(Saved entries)

Lemma forced_wait_ends_witness :
  let c := MkActivationConfig Second (5 * Second) true in
  waitForActivationQuorum c (Some 4) activation_now waiting_turns 7 = Some (Err QuorumNotReached) /\
  exists r, waitForActivationQuorum c (Some 4) activation_now waiting_turns 7 = Some r.
Proof.
  cbv zeta. split; [vm_compute; reflexivity|].
  destruct (forced_wait_ends (MkActivationConfig Second (5 * Second) true) 4 activation_now waiting_turns 6) as (r & Hr & _).
  - reflexivity.
  - vm_compute. reflexivity.
  - lia.
  - vm_compute. reflexivity.
  - exists r. exact Hr.
Defined.

Definition ack_by (n : Z) : hs_step :=
  HsAck (MkReadyToVote 0 0 (be_put 32 n) (be_put 32 1) (be_put 32 7) activation_now (MkSig [] zeroID zero_time)).

(** Strangers 97 and 98 complete the handshake. *)
Lemma handshake_quorum_witness :
  let steps := [HsEnsure (be_put 32 7); ack_by 97; ack_by 97; ack_by 98] in
  ls_completed (run_handshake (Some 4) steps) = true /\ one_of_four (be_put 32 97) = false /\
  exists nonce ids, HsEnsure nonce ∈ steps /\ NoDup ids /\ 2 <= len ids /\ forall id, id ∈ ids -> acked steps nonce id.
Proof.
  cbv zeta. assert (H : ls_completed (run_handshake (Some 4) [HsEnsure (be_put 32 7); ack_by 97; ack_by 97; ack_by 98]) = true)
    by (vm_compute; reflexivity).
  split_and!; [exact H|vm_compute; reflexivity|].
  apply (handshake_quorum 4 [HsEnsure (be_put 32 7); ack_by 97; ack_by 97; ack_by 98]); [lia|exact H].
Defined.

= Exercise brief =
Gather from the entries above all lines that include the string "exists".

= Task answer =
  exists r, waitForActivationQuorum c (Some 4) activation_now waiting_turns 7 = Some r.
  - exists r. exact Hr.
  exists nonce ids, HsEnsure nonce ∈ steps /\ NoDup ids /\ 2 <= len ids /\ forall id, id ∈ ids -> acked steps nonce id.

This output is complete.